- **Exercise requirements**: Please keep to the lines below from the one with "intros H. destruct (Z.le_gt_cases" through the one with "assert (Hm1 : 0 <= m1 <= 2 ^ (k - e1)).", and restate them word for word, ends included.

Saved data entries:
(** The conversion of a machine integer to [float64]. *)
Definition float_of_int (z : Z) : float :=
  PrimFloat.of_uint63 (Uint63.of_Z z).

(** A value that is NaN or not below zero. *)
Definition nan_or_nonneg (v : float) : Prop :=
  v = nan \/ (0 <=? v)%float = true.

End Statement.

(** * Properties *)

Import Py Pandas DistanceIA Binary64 Statement.

(** ** Binary64 rounding *)

Section Rounding.

Local Open Scope Z_scope.

Lemma digits2_pos_size (p : positive) : digits2_pos p = Pos.size p.
Proof. induction p; simpl; congruence. Qed.

Lemma digits2_lower (p : positive) : 2 ^ (Zpos (digits2_pos p) - 1) <= Zpos p.
Proof.
  rewrite digits2_pos_size.
  induction p as [p IH | p IH |]; simpl Pos.size.
  - rewrite Pos2Z.inj_succ. replace (Z.succ (Zpos (Pos.size p)) - 1) with (Z.succ (Zpos (Pos.size p) - 1)) by lia.
    rewrite Z.pow_succ_r by lia. lia.
  - rewrite Pos2Z.inj_succ. replace (Z.succ (Zpos (Pos.size p)) - 1) with (Z.succ (Zpos (Pos.size p) - 1)) by lia.
    rewrite Z.pow_succ_r by lia. lia.
  - simpl. lia.
Qed.

Lemma digits2_upper (p : positive) : Zpos p < 2 ^ Zpos (digits2_pos p).
Proof.
  rewrite digits2_pos_size.
  induction p as [p IH | p IH |]; simpl Pos.size.
  - rewrite Pos2Z.inj_succ, Z.pow_succ_r by lia. lia.
  - rewrite Pos2Z.inj_succ, Z.pow_succ_r by lia. lia.
  - simpl. lia.
Qed.

Lemma iter_xO (d m : positive) : Zpos (Pos.iter xO m d) = Zpos m * 2 ^ Zpos d.
Proof.
  induction d as [|d IH] using Pos.peano_ind.
  - simpl. lia.
  - rewrite Pos.iter_succ, Pos2Z.inj_succ, Z.pow_succ_r by lia.
    rewrite Pos2Z.inj_xO, IH. lia.
Qed.

Lemma iter_pos_inv {A : Type} (f : A -> A) (P : Z -> A -> Prop) :
  (forall j x, 0 <= j -> P j x -> P (j + 1) (f x)) ->
  forall p j x, 0 <= j -> P j x -> P (j + Zpos p) (iter_pos f p x).
Proof.
  intros step. induction p as [p IH | p IH |]; intros j x Hj Hx; simpl.
  - replace (j + Zpos p~1) with (((j + 1) + Zpos p) + Zpos p) by lia.
    apply IH; [lia|]. apply IH; [lia|]. now apply step.
  - replace (j + Zpos p~0) with ((j + Zpos p) + Zpos p) by lia.
    apply IH; [lia|]. now apply IH.
  - now apply step.
Qed.

Lemma shr_1_shifted (m0 j : Z) (r : shr_record) :
  0 <= j -> shifted m0 j r -> shifted m0 (j + 1) (shr_1 r).
Proof.
  intros Hj (rem & Hrem & Hm & Hq & Hrs).
  assert (HX : 0 < 2 ^ j) by (apply Z.pow_pos_nonneg; lia).
  assert (HP : 2 ^ (j + 1) = 2 * 2 ^ j) by (rewrite Z.pow_add_r by lia; lia).
  unfold shifted. rewrite HP. clear HP.
  remember (2 ^ j) as X eqn:EX. clear EX.
  destruct r as [m rb sb]; cbn [shr_m shr_r shr_s] in *.
  assert (Hor : forall b, b || (rb || sb) = true -> b = true \/ 0 < rem).
  { intros [|] H; [now left | right; now apply Hrs]. }
  destruct m as [| [p | p |] | p]; cbn [shr_1 shr_m shr_r shr_s]; try lia.
  - exists rem. repeat split; try lia.
    intros H. destruct (Hor _ H); [discriminate | lia].
  - exists (X + rem). repeat split; try lia.
  - exists rem. repeat split; try lia.
    intros H. destruct (Hor _ H); [discriminate | lia].
  - exists (X + rem). repeat split; try lia.
Qed.

Lemma shr_shifted (m0 e n : Z) :
  0 <= m0 ->
  exists r, shr (Build_shr_record m0 false false) e n = (r, e + Z.max n 0)
            /\ shifted m0 (Z.max n 0) r.
Proof.
  intros H0.
  assert (Hbase : shifted m0 0 (Build_shr_record m0 false false)).
  { exists 0. cbn [shr_m shr_r shr_s]. repeat split; try lia; discriminate. }
  destruct n as [| p | p]; cbn [shr].
  - exists (Build_shr_record m0 false false). split; [f_equal; lia | exact Hbase].
  - eexists; split; [reflexivity|].
    replace (Z.max (Zpos p) 0) with (0 + Zpos p) by lia.
    apply iter_pos_inv; [apply shr_1_shifted | lia | exact Hbase].
  - exists (Build_shr_record m0 false false). split; [f_equal; lia | exact Hbase].
Qed.


Lemma round_nearest_even_cases (r : shr_record) :
  let m := round_nearest_even (shr_m r) (loc_of_shr_record r) in
  m = shr_m r \/ (m = shr_m r + 1 /\ shr_r r || shr_s r = true).
Proof.
  destruct r as [m [|] [|]]; cbn; auto.
  destruct (Z.even m); auto.
Qed.

Lemma pow2_split (a b : Z) : 0 <= a -> 0 <= b -> 2 ^ (a + b) = 2 ^ a * 2 ^ b.
Proof. intros. now rewrite Z.pow_add_r. Qed.

Lemma pow2_pos (a : Z) : 0 <= a -> 0 < 2 ^ a.
Proof. intros. apply Z.pow_pos_nonneg; lia. Qed.

Lemma le_pow2_exp (m : positive) (c : Z) : Zpos m <= 2 ^ c -> 0 <= c.
Proof.
  intros H. destruct (Z.le_gt_cases 0 c) as [|Hc]; [assumption|].
  rewrite Z.pow_neg_r in H by lia. lia.
Qed.

Lemma binary_round_aux_le (s : bool) (mz : positive) (ez k : Z) :
  emin <= k <= emax - prec ->
  Zpos mz <= 2 ^ (k - ez) ->
  rounded s k (binary_round_aux prec emax s (Zpos mz) ez loc_Exact).
Proof.
  intros Hk Hle.
  pose proof (le_pow2_exp _ _ Hle) as Hkez.
  unfold binary_round_aux, shr_fexp. cbn [shr_record_of_loc].
  set (n1 := fexp prec emax (Zdigits2 (Zpos mz) + ez) - ez).
  destruct (shr_shifted (Zpos mz) ez n1) as (r1 & E1 & S1); [lia|].
  rewrite E1. clear E1.
  set (e1 := ez + Z.max n1 0) in *.
  assert (He1 : e1 <= k).
  { subst e1 n1. unfold fexp, SpecFloat.emin, emax, prec in *. cbn [Zdigits2] in *.
    pose proof (digits2_lower mz) as Hd.
    assert (Zpos (digits2_pos mz) - 1 <= k - ez).
    { apply (Z.pow_le_mono_r_iff 2); lia. }
    lia. }
  set (m1 := round_nearest_even (shr_m r1) (loc_of_shr_record r1)).
  assert (Hm1 : 0 <= m1 <= 2 ^ (k - e1)).
  { destruct S1 as (rem & Hrem & Hm & Hq & Hrs).
    assert (HN : 0 <= Z.max n1 0) by lia.
    assert (HP : 2 ^ (k - ez) = 2 ^ (k - e1) * 2 ^ Z.max n1 0).
    { rewrite <- pow2_split by lia. f_equal. subst e1. lia. }
    pose proof (pow2_pos (Z.max n1 0) HN) as HX.
    pose proof (pow2_pos (k - e1) ltac:(lia)) as HY.
    rewrite HP in Hle.
    remember (2 ^ Z.max n1 0) as X. remember (2 ^ (k - e1)) as Y.
    destruct (round_nearest_even_cases r1) as [E | [E Hrs']]; fold m1 in E; rewrite E.
    - split; [lia | nia].
    - specialize (Hrs Hrs'). split; [lia | nia]. }
  clearbody m1. clear S1 r1.
  cbn [shr_record_of_loc].
  set (n2 := fexp prec emax (Zdigits2 m1 + e1) - e1).
  destruct (shr_shifted m1 e1 n2) as (r2 & E2 & S2); [lia|].
  rewrite E2. clear E2.
  destruct S2 as (rem & Hrem & Hm & Hq & _).
  destruct (shr_m r2) as [| m2 | m2] eqn:Em2.
  - now left.
  - assert (HN : 0 <= Z.max n2 0) by lia.
    pose proof (pow2_pos (Z.max n2 0) HN) as HX.
    assert (Hge : 0 <= k - (e1 + Z.max n2 0)).
    { destruct (Z.le_gt_cases 0 (k - (e1 + Z.max n2 0))) as [|Hc]; [assumption|].
      assert (2 ^ (k - e1) < 2 ^ Z.max n2 0) by (apply Z.pow_lt_mono_r; lia).
      nia. }
    assert (HP : 2 ^ (k - e1) = 2 ^ (k - (e1 + Z.max n2 0)) * 2 ^ Z.max n2 0).
    { rewrite <- pow2_split by lia. f_equal. lia. }
    assert (Hfin : Zpos m2 <= 2 ^ (k - (e1 + Z.max n2 0))).
    { rewrite HP in Hm1.
      remember (2 ^ Z.max n2 0) as X. remember (2 ^ (k - (e1 + Z.max n2 0))) as Y.
      nia. }
    replace (e1 + Z.max n2 0 <=? emax - prec) with true by (symmetry; apply Z.leb_le; lia).
    right. eauto.
  - lia.
Qed.

Lemma shl_align_value (mx : positive) (ex ex' : Z) :
  ex' <= ex ->
  shl_align mx ex ex' = (fst (shl_align mx ex ex'), ex') /\
  Zpos (fst (shl_align mx ex ex')) = Zpos mx * 2 ^ (ex - ex').
Proof.
  intros H. unfold shl_align.
  destruct (ex' - ex) as [| d | d] eqn:E; cbn [fst].
  - replace (ex - ex') with 0 by lia. replace ex' with ex by lia. split; [reflexivity | simpl; lia].
  - lia.
  - split; [reflexivity|]. rewrite iter_xO. f_equal. f_equal. lia.
Qed.

Lemma binary_round_le (s : bool) (mx : positive) (ex k : Z) :
  emin <= k <= emax - prec ->
  Zpos mx <= 2 ^ (k - ex) ->
  rounded s k (binary_round prec emax s mx ex).
Proof.
  intros Hk Hle. unfold binary_round.
  pose proof (le_pow2_exp _ _ Hle) as Hkex.
  set (ex' := fexp prec emax (Zpos (digits2_pos mx) + ex)).
  destruct (Z.le_gt_cases ex' ex) as [Hc | Hc].
  - destruct (shl_align_value mx ex ex' Hc) as [E V]. rewrite E.
    apply binary_round_aux_le; [assumption|]. rewrite V.
    replace (k - ex') with ((k - ex) + (ex - ex')) by lia.
    rewrite pow2_split by lia.
    pose proof (pow2_pos (ex - ex') ltac:(lia)). nia.
  - assert (E : shl_align mx ex ex' = (mx, ex)).
    { unfold shl_align. destruct (ex' - ex) eqn:E; try reflexivity. lia. }
    rewrite E. now apply binary_round_aux_le.
Qed.

Lemma binary_normalize_le (m e k : Z) :
  emin <= k <= emax - prec ->
  Z.abs m <= 2 ^ (k - e) ->
  exists s, rounded s k (binary_normalize prec emax m e false).
Proof.
  intros Hk Hle. destruct m as [| p | p]; cbn [binary_normalize].
  - exists false. now left.
  - exists false. now apply binary_round_le.
  - exists true. now apply binary_round_le.
Qed.


Lemma canonical_digits (m : positive) (e : Z) :
  canonical_mantissa prec emax m e = true ->
  Zpos (digits2_pos m) <= prec /\ (Zpos (digits2_pos m) = prec \/ e = emin).
Proof.
  unfold canonical_mantissa, fexp, SpecFloat.emin, emax, prec.
  intros H. apply Z.eqb_eq in H. lia.
Qed.

Lemma SFleb_finite_pos (m m' : positive) (e e' : Z) :
  SFleb (S754_finite false m e) (S754_finite false m' e') = true <->
  e < e' \/ (e = e' /\ Zpos m <= Zpos m').
Proof.
  unfold SFleb, SFcompare.
  change (Pos.compare_cont Eq m m') with (m ?= m')%positive.
  destruct (Z.compare_spec e e') as [E | E | E];
    [destruct (Pos.compare_spec m m') as [Ec | Ec | Ec] | |];
    split; intros H; try reflexivity; try discriminate; lia.
Qed.

Lemma unit_interval_spec (x : spec_float) :
  valid_binary x = true ->
  SFleb (S754_zero false) x = true -> SFleb x SF1 = true ->
  nonneg_le 0 x.
Proof.
  intros Hv H0 H1. destruct x as [s | s | | s m e].
  - left. eauto.
  - destruct s; discriminate.
  - discriminate.
  - destruct s; [discriminate|]. right. exists m, e. split; [reflexivity|].
    unfold SpecFloat.valid_binary, bounded in Hv. apply andb_prop in Hv as [Hc _].
    apply canonical_digits in Hc as [Hd _]. unfold prec in Hd.
    pose proof (digits2_upper m) as Hu.
    unfold SF1 in H1. apply SFleb_finite_pos in H1 as [E | [E Hm]].
    + assert (2 ^ Zpos (digits2_pos m) <= 2 ^ (0 - e)) by (apply Z.pow_le_mono_r; lia). lia.
    + subst e. exact Hm.
Qed.

Lemma nonneg_le_mono (k k' : Z) (x : spec_float) :
  k <= k' -> nonneg_le k x -> nonneg_le k' x.
Proof.
  intros Hk [H | (m & e & E & H)]; [now left | right].
  exists m, e. split; [assumption|].
  pose proof (le_pow2_exp _ _ H).
  assert (2 ^ (k - e) <= 2 ^ (k' - e)) by (apply Z.pow_le_mono_r; lia). lia.
Qed.

Lemma rounded_nonneg (k : Z) (x : spec_float) : rounded false k x -> nonneg_le k x.
Proof. intros [H | H]; [left; eauto | now right]. Qed.

Lemma aligned_le (m : positive) (e ez k : Z) :
  ez <= e -> Zpos m <= 2 ^ (k - e) ->
  Zpos (fst (shl_align m e ez)) <= 2 ^ (k - ez).
Proof.
  intros He H. pose proof (le_pow2_exp _ _ H).
  destruct (shl_align_value m e ez He) as [_ V]. rewrite V.
  replace (k - ez) with ((k - e) + (e - ez)) by lia.
  rewrite pow2_split by lia.
  pose proof (pow2_pos (e - ez) ltac:(lia)). nia.
Qed.

Lemma SFadd_unit (x y : spec_float) :
  nonneg_le 0 x -> nonneg_le 0 y -> nonneg_le 1 (SFadd prec emax x y).
Proof.
  intros [[sx Ex] | (mx & ex & Ex & Hx)] [[sy Ey] | (my & ey & Ey & Hy)]; subst x y.
  - left. destruct sx, sy; cbn; eauto.
  - cbn. apply (nonneg_le_mono 0); [lia|]. right. eauto.
  - cbn. apply (nonneg_le_mono 0); [lia|]. right. eauto.
  - cbn [SFadd cond_Zopp].
    set (ez := Z.min ex ey).
    pose proof (aligned_le mx ex ez 0 ltac:(lia) Hx) as Ha.
    pose proof (aligned_le my ey ez 0 ltac:(lia) Hy) as Hb.
    set (a := fst (shl_align mx ex ez)) in *. set (b := fst (shl_align my ey ez)) in *.
    change (Zpos a + Zpos b) with (Zpos (a + b)). cbn [binary_normalize].
    apply rounded_nonneg, binary_round_le.
    + unfold SpecFloat.emin, emax, prec. lia.
    + pose proof (le_pow2_exp _ _ Ha).
      replace (1 - ez) with (1 + (0 - ez)) by lia. rewrite pow2_split by lia.
      change (2 ^ 1) with 2. lia.
Qed.

Lemma SFsub_one (x : spec_float) :
  nonneg_le 1 x -> exists s, rounded s 0 (SFsub prec emax x SF1).
Proof.
  intros [[sx Ex] | (mx & ex & Ex & Hx)]; subst x.
  - exists true. right. cbn. do 2 eexists. split; [reflexivity|]. now vm_compute.
  - unfold SF1. cbn [SFsub cond_Zopp].
    set (ez := Z.min ex (-52)).
    pose proof (aligned_le mx ex ez 1 ltac:(lia) Hx) as Ha.
    destruct (shl_align_value 4503599627370496 (-52) ez ltac:(lia)) as [_ Vb].
    set (a := fst (shl_align mx ex ez)) in *.
    set (b := fst (shl_align 4503599627370496 (-52) ez)) in *.
    apply binary_normalize_le.
    + unfold SpecFloat.emin, emax, prec. lia.
    + assert (Hb : Zpos b = 2 ^ (0 - ez)).
      { rewrite Vb. change 4503599627370496 with (2 ^ 52).
        rewrite <- pow2_split by lia. f_equal. lia. }
      replace (1 - ez) with (1 + (0 - ez)) in Ha by lia.
      rewrite pow2_split in Ha by lia. change (2 ^ 1) with 2 in Ha.
      lia.
Qed.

- **Written reply**:
  intros H. destruct (Z.le_gt_cases 0 c) as [|Hc]; [assumption|].
  rewrite Z.pow_neg_r in H by lia. lia.
Qed.

Lemma binary_round_aux_le (s : bool) (mz : positive) (ez k : Z) :
  emin <= k <= emax - prec ->
  Zpos mz <= 2 ^ (k - ez) ->
  rounded s k (binary_round_aux prec emax s (Zpos mz) ez loc_Exact).
Proof.
  intros Hk Hle.
  pose proof (le_pow2_exp _ _ Hle) as Hkez.
  unfold binary_round_aux, shr_fexp. cbn [shr_record_of_loc].
  set (n1 := fexp prec emax (Zdigits2 (Zpos mz) + ez) - ez).
  destruct (shr_shifted (Zpos mz) ez n1) as (r1 & E1 & S1); [lia|].
  rewrite E1. clear E1.
  set (e1 := ez + Z.max n1 0) in *.
  assert (He1 : e1 <= k).
  { subst e1 n1. unfold fexp, SpecFloat.emin, emax, prec in *. cbn [Zdigits2] in *.
    pose proof (digits2_lower mz) as Hd.
    assert (Zpos (digits2_pos mz) - 1 <= k - ez).
    { apply (Z.pow_le_mono_r_iff 2); lia. }
    lia. }
  set (m1 := round_nearest_even (shr_m r1) (loc_of_shr_record r1)).
  assert (Hm1 : 0 <= m1 <= 2 ^ (k - e1)).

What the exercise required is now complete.